Já te contei a história da Inês?

Inês nasceu em um dos povoados mais pobres da Bolívia e foi, como muitos bolivianos, tentar uma vida melhor em Buenos Aires. Parte do pouco que ganha é, desde sempre, para a mãe, Dona Nanci.

Os irmãos de Inês também seguiram outros rumos. Alguns moram na capital, outros trabalham longe, extraindo coca. Fato é que Dona Nanci vive sozinha em uma casa, escassa até de vizinhos.

Dona Nanci não sabe, mas mora também em uma foto amarelada que Inês carrega consigo aonde quer que vá. Há algum tempo, encontrei Inês com os olhos vermelhos, iguais aos da senhora quando se emociona por alguma coisa, sabe, Mãe?!

Ela me disse que era choro, mas de alegria.
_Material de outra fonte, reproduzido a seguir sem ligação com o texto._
Lemma getAllStatus_spec_witness :
  exists l, stats_getAllStatus demo_server = (Ok l, set_handle demo_server true) /\ l <> [].
Proof.
  destruct (getAllStatus_spec demo_server eq_refl) as (l & Hl & _ & Hcov).
  exists l. split; [exact Hl|]. intros ->.
  assert (Hne : checks_of 1 (checks (db demo_server)) <> []) by discriminate.
  apply Hne. apply (Hcov (MonitoringTarget.mk 1 "api" "https://example.com" None "GET" 300 10 200 1 T0 T0));
    [left | reflexivity |]. intros (st & Hst & _). by apply not_elem_of_nil in Hst.
Defined.

Lemma incidents_create_second_ongoing_witness :
  2 <= length (ongoing_of 1 (incidents (db (final (incidents_create (mkCreateIncident 1 (T0 + 900000)%Z None))
                                               incident_server)))).
Proof.
  apply (incidents_create_second_ongoing incident_server (mkCreateIncident 1 (T0 + 900000)%Z None));
    [reflexivity | vm_compute; discriminate | vm_compute; discriminate | reflexivity | vm_compute; discriminate].
Defined.

Lemma targets_update_empty_witness :
  targets_update (fun _ => true) (mkUpdateTarget 1 None None None None None None None) demo_server
  = (Throw "No values to set", set_handle demo_server true).
Proof. apply targets_update_empty. reflexivity. Defined.

Lemma history_create_twice_witness :
  let key := bucket_rows 1 "daily" (ts_round T0) in
  length (key (uptime (db (final (history_create demo_history_input)
                              (final (history_create demo_history_input) demo_server)))))
  = length (key (uptime (db demo_server))) + 2.
Proof.
  apply (history_create_twice demo_server demo_history_input (mkHeader 1 1) (mkHeader 1 2));
    vm_compute; reflexivity.
Defined.

Lemma incidents_resolve_spec_witness :
  answer (incidents_resolve 2) incident_server = Ok (mkHeader 1 0).
Proof.
  apply (incidents_resolve_spec incident_server
           (Incident.mk 2 1 T0 (Some (T0 + 60000)%Z) resolved None T0 (T0 + 60000)%Z));
    [reflexivity | exact incident_db_wf | right; left | reflexivity].
Defined.

Lemma targets_create_spec_witness :
  MonitoringTarget.checkInterval (MonitoringTarget.of_insert 2 (T0 + 900000)%Z
                                    (create_target_insert zero_interval_input)) = 0%Z.
Proof.
  destruct (targets_create_spec (fun _ => true) demo_server zero_interval_input eq_refl eq_refl
              ltac:(simpl; lia) ltac:(vm_compute; discriminate) ltac:(vm_compute; reflexivity))
    as (_ & _ & Hint & _).
  exact Hint.
Defined.
#[export] Instance JsNum_eq_dec : EqDecision JsNum.
Proof. solve_decision. Defined.

(** ** parseInt and Number.prototype.toString *)

(** The ASCII characters of ECMAScript's StrWhiteSpaceChar (tab, line
    feed, vertical tab, form feed, carriage return, space). *)
Definition is_js_space (c : ascii) : bool :=
  let n := nat_of_ascii c in ((9 <=? n) && (n <=? 13)) || (n =? 32).

Fixpoint trim_start (l : list ascii) : list ascii :=
  match l with
  | c :: r => if is_js_space c then trim_start r else l
  | [] => []
  end.

Definition hex_digit (c : ascii) : option Z :=
  let n := nat_of_ascii c in
  if (48 <=? n) && (n <=? 57) then Some (Z.of_nat n - 48)%Z
  else if (97 <=? n) && (n <=? 102) then Some (Z.of_nat n - 87)%Z
  else if (65 <=? n) && (n <=? 70) then Some (Z.of_nat n - 55)%Z
  else None.

Fixpoint take_hex (l : list ascii) : list Z :=
  match l with
  | c :: r => match hex_digit c with Some d => d :: take_hex r | None => [] end
  | [] => []
  end.

Definition hex_value (ds : list Z) : Z := fold_left (fun acc d => acc * 16 + d)%Z ds 0%Z.

(** [parseInt(s, 10)]: leading white space, a sign, the longest prefix
    of decimal digits; [NaN] when there is no digit. *)
Definition parseInt10 (s : string) : JsNum :=
  let '(sg, l1) := take_sign (trim_start (String.list_ascii_of_string s)) in
  match fst (take_digits l1) with
  | [] => NaN
  | ds => Num (sg * digits_value ds)%Z
  end.

(** [parseInt(s)] without a radix: as above, except that a [0x] or [0X]
    prefix after the sign selects radix 16. *)
Definition parseInt (s : string) : JsNum :=
  let '(sg, l1) := take_sign (trim_start (String.list_ascii_of_string s)) in
  match l1 with
  | "0"%char :: x :: r =>
      if Ascii.eqb x "x" || Ascii.eqb x "X" then
        match take_hex r with [] => NaN | ds => Num (sg * hex_value ds)%Z end
      else parseInt10 s
  | _ => parseInt10 s
  end.

Definition digit_char (d : Z) : ascii := ascii_of_nat (48 + Z.to_nat d).

(** The decimal digits of [n >= 0], most significant first; [fuel]
    bounds the number of digits. *)
Fixpoint digits_of (fuel : nat) (n : Z) : list ascii :=
  match fuel with
  | O => []
  | S f => if (n <? 10)%Z then [digit_char n] else digits_of f (n / 10) ++ [digit_char (n mod 10)]
  end.

(** [log2 n + 1] binary digits bound the decimal ones. *)
Definition digit_fuel (n : Z) : nat := S (Z.to_nat (Z.log2 n)).

Definition show_Z (z : Z) : string :=
  String.string_of_list_ascii
    (if (z <? 0)%Z then "-"%char :: digits_of (digit_fuel (- z)) (- z) else digits_of (digit_fuel z) z).

(** [Number.prototype.toString()] *)
Definition toString (n : JsNum) : string :=
  match n with NaN => "NaN" | Num z => show_Z z end.

(** ** Math.max, Math.min and + on numbers: NaN is contagious *)

Definition js_add (a b : JsNum) : JsNum :=
  match a, b with Num x, Num y => Num (x + y)%Z | _, _ => NaN end.
Definition math_min (a b : JsNum) : JsNum :=
  match a, b with Num x, Num y => Num (Z.min x y) | _, _ => NaN end.
Definition math_max (a b : JsNum) : JsNum :=
  match a, b with Num x, Num y => Num (Z.max x y) | _, _ => NaN end.

(** ** The component (lines 18-61) *)

Definition SIDEBAR_WIDTH_KEY : string := "sidebar-width".
Definition DEFAULT_WIDTH : Z := 280.
Definition MIN_WIDTH : Z := 200.
Definition MAX_WIDTH : Z := 480.

Record MenuItem := mkMenuItem { label : string; path : string }.

Definition menuItems : list MenuItem :=
  [mkMenuItem "Dashboard" "/"; mkMenuItem "Targets" "/targets";
   mkMenuItem "Incidents" "/incidents"; mkMenuItem "Settings" "/settings"].

(** [isActive={location === item.path}] *)
Definition active_items (location : string) : list MenuItem :=
  filter (fun it => String.eqb location (path it)) menuItems.

Record Layout := mkLayout {
  sidebarWidth : JsNum;
  storage : option string;       (** localStorage[SIDEBAR_WIDTH_KEY] *)
  drags : list (Z * JsNum);      (** registered listeners: (startX, startWidth) *)
  location : string
}.

(** The [useState] initialiser: [saved ? parseInt(saved, 10) : DEFAULT_WIDTH];
    the empty string is falsy. *)
Definition initial_width (saved : option string) : JsNum :=
  match saved with
  | Some s => if String.eqb s "" then Num DEFAULT_WIDTH else parseInt10 s
  | None => Num DEFAULT_WIDTH
  end.

Definition mount (saved : option string) (loc : string) : Layout :=
  mkLayout (initial_width saved) saved [] loc.

(** [handleMouseMove] of the drag started at [(startX, startWidth)]. *)
Definition newWidth (startX : Z) (startWidth : JsNum) (clientX : Z) : JsNum :=
  math_max (Num MIN_WIDTH) (math_min (Num MAX_WIDTH) (js_add startWidth (Num (clientX - startX)))).

Definition handleMouseMove (clientX : Z) (l : Layout) (d : Z * JsNum) : Layout :=
  let w := newWidth d.1 d.2 clientX in
  mkLayout w (Some (toString w)) (drags l) (location l).

Inductive Event := MouseDown (clientX : Z) | MouseMove (clientX : Z) | MouseUp | Navigate (p : string).

Definition step (l : Layout) (e : Event) : Layout :=
  match e with
  | MouseDown x => mkLayout (sidebarWidth l) (storage l) (drags l ++ [(x, sidebarWidth l)]) (location l)
  | MouseMove x => fold_left (handleMouseMove x) (drags l) l
  | MouseUp => mkLayout (sidebarWidth l) (storage l) [] (location l)
  | Navigate p => mkLayout (sidebarWidth l) (storage l) (drags l) p
  end.
(* ===== verification/Lifecycle.v ===== *)
(** * Lifecycle: the incident state machine of spec 4.2

    The repository has no code that reacts to a recorded probe: the
    incident state machine of spec 4.2 exists only in the specification.
    This file models it from the specification, on top of the incident
    table that the code does have:

    - [AInc] is the spec's Incident (target, start, end, status,
      reason), and [spec_transition] is the transition table of spec
      4.2 applied to the list of incidents a store holds, each with the
      id the store gave it;
    - [IncidentStore] is the interface the state machine needs from
      persistence (spec 6: "get/create/update incident by id or by
      (target, status=ongoing)"): a view of the incident table, an
      [open] and a [resolve] operation, and the laws they obey;
    - [record_probe] is the transition written against that interface,
      as one atomic read-then-write (spec 5), and [decide_probe] what
      its read decides;
    - [rows_of] and [reconstruct] are spec 4.2's failure semantics:
      after a restart a target is unhealthy iff its most recent
      incident row is ongoing;
    - [code_store] is the instance given by the code's [createIncident]
      and [updateIncident] (db.ts), so every theorem proved against the
      interface holds of the code's incident table. *)

From S2P Require Import Prelude Schema Store.

(** ** The specification's incidents and transition *)

Record AInc := mkAInc {
  a_target : Z;
  a_start : Z;
  a_end : option Z;
  a_status : IncidentStatus;
  a_reason : option string
}.

#[export] Instance AInc_eq_dec : EqDecision AInc.
Proof. solve_decision. Defined.

(** A newly recorded probe result (spec 3, ProbeResult), as far as the
    transition reads it. *)
Record Probe := mkProbe {
  pr_target : Z;
  pr_success : bool;
  pr_time : Z;
  pr_reason : option string
}.

Definition is_ongoing_of (tid : Z) (a : AInc) : bool :=
  (a_target a =? tid)%Z && bool_decide (a_status a = ongoing).
Lemma diff_shown_whole_up_to_share_of_budget_witness :
  (0 < 1000 < 3 * 2 ^ 49
   ∧ IsBinary sampleChange = false
   ∧ ChangeType sampleChange ≠ "Deleted"
   ∧ Diff sampleChange ≠ EmptyString
   ∧ Z.of_nat (String.length (Diff sampleChange))
     ≤ 4 * (4 * 1000 / (5 * len [sampleChange; binaryChange])))
  ∧ fileSection (tokensPerFile 1000 (len [sampleChange; binaryChange])) sampleChange
    = sectionHeader sampleChange +:+ NL +:+ sampleDiff.
Proof.
  assert (0 < 1000 < 3 * 2 ^ 49) as Hbudget by lia.
  assert (ChangeType sampleChange ≠ "Deleted") as Hdel by discriminate.
  assert (Diff sampleChange ≠ EmptyString) as Hne by discriminate.
  assert (Z.of_nat (String.length (Diff sampleChange))
          ≤ 4 * (4 * 1000 / (5 * len [sampleChange; binaryChange]))) as Hfit
    by (vm_compute; discriminate).
  split; [by repeat split|].
  exact (proj1 (diff_shown_whole_up_to_share_of_budget [] [binaryChange]
                  sampleChange 1000 Hbudget eq_refl Hdel Hne) Hfit).
Defined.
Lemma seg_ok_weaken obs o tid seg :
  track_id (snd o) ≠ tid -> seg_ok obs tid seg -> seg_ok (obs ++ [o]) tid seg.
Proof.
  intros Hne (s & Hs & Hle & (t1 & Ht1 & H1) & (t2 & Ht2 & H2) & Heq & Hall).
  exists s. split_and!; try done.
  - exists t1. split; [in_old | done].
  - exists t2. split; [in_old | done].
  - intros n t Hin Hid. apply elem_of_app in Hin as [Hin | Hin]; [by eapply Hall |].
    apply list_elem_of_singleton in Hin. subst o. by cbn in Hne.
Qed.

Lemma observe_fresh n t segments :
  1 <= n -> segments !! track_id t = None ->
  exists seg, observe n segments t = <[track_id t := seg]> segments /\
              (forall obs', (forall n' t', (n', t') ∈ obs' -> track_id t' ≠ track_id t) ->
                 seg_ok (obs' ++ [(n, t)]) (track_id t) seg).
Proof.
  intros Hn Hnone. unfold observe. rewrite Hnone.
  eexists. split; [done |]. intros obs' Hfresh.
  unfold update_end, update_start, append_frame. cbn.
  assert ((n >? 0) = true) as -> by lia.
  exists n. cbn. split_and!; try done.
  - exists t. split; [in_new | done].
  - exists t. split; [in_new | done].
  - intros n' t' Hin Hid. apply elem_of_app in Hin as [Hin | Hin].
    + by apply Hfresh in Hin.
    + apply list_elem_of_singleton in Hin. injection Hin as -> ->. lia.
Qed.

Lemma observe_known obs n t segments seg :
  segments !! track_id t = Some seg -> seg_ok obs (track_id t) seg ->
  exists seg', observe n segments t = <[track_id t := seg']> segments /\
               seg_ok (obs ++ [(n, t)]) (track_id t) seg'.
Proof.
  intros Hsome (s & Hs & Hle & (t1 & Ht1 & Hid1 & Hp1 & Hb1)
                & (t2 & Ht2 & Hid2 & Hp2 & Hb2) & Heq & Hall).
  unfold observe. rewrite Hsome.
  eexists. split; [done |].
  destruct seg as [sf ef sp ep sb eb fr]. cbn in *. subst sf.
  unfold update_end, update_start, append_frame. cbn.
  destruct (n <? s) eqn:Hlt; cbn.
  - apply Z.ltb_lt in Hlt.
    assert ((n >? ef) = false) as -> by lia.
    exists n. cbn. split_and!; try done; try lia.
    + exists t. split; [in_new | done].
    + exists t2. split; [in_old | done].
    + intros n' t' Hin Hid. apply elem_of_app in Hin as [Hin | Hin].
      * specialize (Hall _ _ Hin Hid). lia.
      * apply list_elem_of_singleton in Hin. injection Hin as -> ->. lia.
  - apply Z.ltb_ge in Hlt.
    destruct (n >? ef) eqn:Hgt.
    + assert (ef < n) by lia.
      exists s. cbn. split_and!; try done; try lia.
      * exists t1. split; [in_old | done].
      * exists t. split; [in_new | done].
      * intros n' t' Hin Hid. apply elem_of_app in Hin as [Hin | Hin].
        -- specialize (Hall _ _ Hin Hid). lia.
        -- apply list_elem_of_singleton in Hin. injection Hin as -> ->. lia.
    + assert (n <= ef) by lia.
      exists s. cbn. split_and!; try done.
      * exists t1. split; [in_old | done].
      * exists t2. split; [in_old | done].
      * intros n' t' Hin Hid. apply elem_of_app in Hin as [Hin | Hin].
        -- by eapply Hall.
        -- apply list_elem_of_singleton in Hin. injection Hin as -> ->. lia.
Qed.
(** * A shallow embedding of the Telegram automation bot (src/main.py)

    The bot is one Python module: a few module globals, a filename
    sanitizer, an admin gate, the asynchronous handlers and the handler
    registry built in [main].  The handlers are embedded as programs of a
    small resumption monad [coro] whose operations are the things the
    Python code does: reading and writing the module globals, logging,
    searching a regular expression, drawing a random number, and awaiting
    a call of the Bot API.  The same program is given two readings: a
    sequential one ([run], one handler from start to end against an oracle
    for the outside world) and a cooperative one ([pool_step], several
    handlers of one asyncio event loop that interleave at their [await]s).

    Python [str] values are represented by [string], read as the UTF-8
    bytes of the text.  The sanitizer keeps ASCII characters only, so on
    its results bytes and code points coincide. *)

From Stdlib Require Import ZArith Lia Ascii.
From stdpp Require Import gmap strings list pretty.

Open Scope string_scope.
Open Scope Z_scope.
Open Scope list_scope.

(** * Strings *)

Module PyStr.

Definition nl : string := String (Ascii.ascii_of_nat 10) EmptyString.

Fixpoint map (f : ascii -> ascii) (s : string) : string :=
  match s with
  | EmptyString => EmptyString
  | String c s' => String (f c) (map f s')
  end.

Fixpoint filter (p : ascii -> bool) (s : string) : string :=
  match s with
  | EmptyString => EmptyString
  | String c s' => if p c then String c (filter p s') else filter p s'
  end.

(** [s[:n]] *)
Fixpoint take (n : nat) (s : string) : string :=
  match n, s with
  | O, _ => EmptyString
  | _, EmptyString => EmptyString
  | S n', String c s' => String c (take n' s')
  end.

(** Every character of [s] satisfies [p]. *)
Fixpoint all (p : ascii -> bool) (s : string) : bool :=
  match s with
  | EmptyString => true
  | String c s' => p c && all p s'
  end.

(** [c in s] *)
Fixpoint mem (c : ascii) (s : string) : bool :=
  match s with
  | EmptyString => false
  | String d s' => Ascii.eqb c d || mem c s'
  end.

(** [s.startswith(p)] *)
Fixpoint startswith (p s : string) : bool :=
  match p, s with
  | EmptyString, _ => true
  | String a p', String b s' => Ascii.eqb a b && startswith p' s'
  | String _ _, EmptyString => false
  end.

(** [p in s] for strings: [p] occurs somewhere in [s]. *)
Fixpoint contains (p s : string) : bool :=
  startswith p s ||
  match s with
  | EmptyString => false
  | String _ s' => contains p s'
  end.

(** [str.lower()] restricted to the ASCII letters. *)
Definition lower_ascii (c : ascii) : ascii :=
  let n := Ascii.N_of_ascii c in
  if ((65 <=? n) && (n <=? 90))%N then Ascii.ascii_of_N (n + 32) else c.

Definition lower (s : string) : string := map lower_ascii s.

End PyStr.

(** * Regular expressions of the sanitizer

    [sanitize_filename] uses two patterns, both a single bracket
    expression, the second one negated and under [+].  A bracket
    expression is kept as the list of its items. *)

Module Re.

Inductive item :=
| Chr (c : ascii)
| Range (lo hi : ascii).

Record class := { negated : bool; items : list item }.

Definition item_matches (c : ascii) (i : item) : bool :=
  match i with
  | Chr d => Ascii.eqb c d
  | Range lo hi =>
      ((Ascii.N_of_ascii lo <=? Ascii.N_of_ascii c) &&
       (Ascii.N_of_ascii c <=? Ascii.N_of_ascii hi))%N
  end.

Definition class_matches (k : class) (c : ascii) : bool :=
  xorb (negated k) (existsb (item_matches c) (items k)).

(** [re.sub("[...]", repl, s)]: every character of the class is one
    match and is replaced by [repl]. *)
Fixpoint sub_class (k : class) (repl : string) (s : string) : string :=
  match s with
  | EmptyString => EmptyString
  | String c s' =>
      if class_matches k c then repl +:+ sub_class k repl s'
      else String c (sub_class k repl s')
  end.

(** [re.sub("[...]+", repl, s)]: every maximal run of characters of the
    class is one match.  [in_run] tells that the previous character
    belonged to the match being skipped. *)
Fixpoint sub_class_plus_from (k : class) (repl : string) (in_run : bool)
    (s : string) : string :=
  match s with
  | EmptyString => EmptyString
  | String c s' =>
      if class_matches k c then
        if in_run then sub_class_plus_from k repl true s'
        else repl +:+ sub_class_plus_from k repl true s'
      else String c (sub_class_plus_from k repl false s')
  end.

Definition sub_class_plus (k : class) (repl s : string) : string :=
  sub_class_plus_from k repl false s.

End Re.

(** * Utilities (src/main.py, lines 73-80) *)

(** [r"[\\/]"] *)
Definition path_separators : Re.class :=
  {| Re.negated := false;
     Re.items := [Re.Chr "\"%char; Re.Chr "/"%char] |}.

(** [r"[^A-Za-z0-9_.\-() ]+"], without the [+] *)
Definition illegal_characters : Re.class :=
  {| Re.negated := true;
     Re.items := [Re.Range "A"%char "Z"%char; Re.Range "a"%char "z"%char;
                  Re.Range "0"%char "9"%char; Re.Chr "_"%char;
                  Re.Chr "."%char; Re.Chr "-"%char; Re.Chr "("%char;
                  Re.Chr ")"%char; Re.Chr " "%char] |}.

Definition sanitize_filename (name : string) : string :=
  let name := Re.sub_class path_separators "_" name in
  let name := Re.sub_class_plus illegal_characters "" name in
  PyStr.take 200 name.

Definition is_admin (OWNER_ID : option Z) (user_id : Z) : bool :=
  match OWNER_ID with
  | None => false
  | Some owner => user_id =? owner
  end.

(** * Telegram objects

    The fields of the library's objects that the module reads.

    [command] is the command of a message that starts with a bot-command
    entity (what [filters.COMMAND] and [CommandHandler] look at): the text
    of the entity as it was typed, without the slash and without a suffix
    [@name] that names this bot; a command addressed to another bot keeps
    its suffix and so equals no registered name.

    An update carries one of: a new message ([update.message]), an edited
    message ([update.edited_message]), a channel post, new or edited
    ([update.channel_post], [update.edited_channel_post]), a message of a
    business account, new or edited ([update.business_message],
    [update.edited_business_message], in the versions of the library that
    know them), or a callback query.  Only in the first case is
    [update.message] set; the library's message filters look at
    [update.effective_message], which is the message of any of the first
    four.  A channel post has no sender: [update.effective_user] is
    [None] and its [from_user] is never read.  Updates of other kinds
    match no handler registered in [main] and are left out. *)

Record User := { user_id : Z; username : option string }.

Record PhotoSize := { photo_file_id : string }.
Oito anos depois, Inês conseguiu ver e ouvir a sua mãe. Ela se assustou com o profundo das rugas no rosto. “Mas a minha velha ainda trabalha de sol a sol”, disse, orgulhosa.

Uma prima, que é um pouco melhor de recursos, foi visitar Dona Nanci. Ligou a câmera do celular e, desse jeito, fez com que ela visse de novo a filha – e conhecesse a terceira neta. Daí, o choro de Inês.

A senhora deve estar pensando por que Inês não vai ver a mãe pessoalmente, num é?

Para ir de Buenos Aires até o povoado da mãe, lá na Bolívia, Inês demora oito dias. Já foi algumas vezes, depois de juntar o ano todo para a passagem do ônibus. Mas a família de Inês cresceu, agora são quatro filhos. Não dá para pagar a passagem de todos.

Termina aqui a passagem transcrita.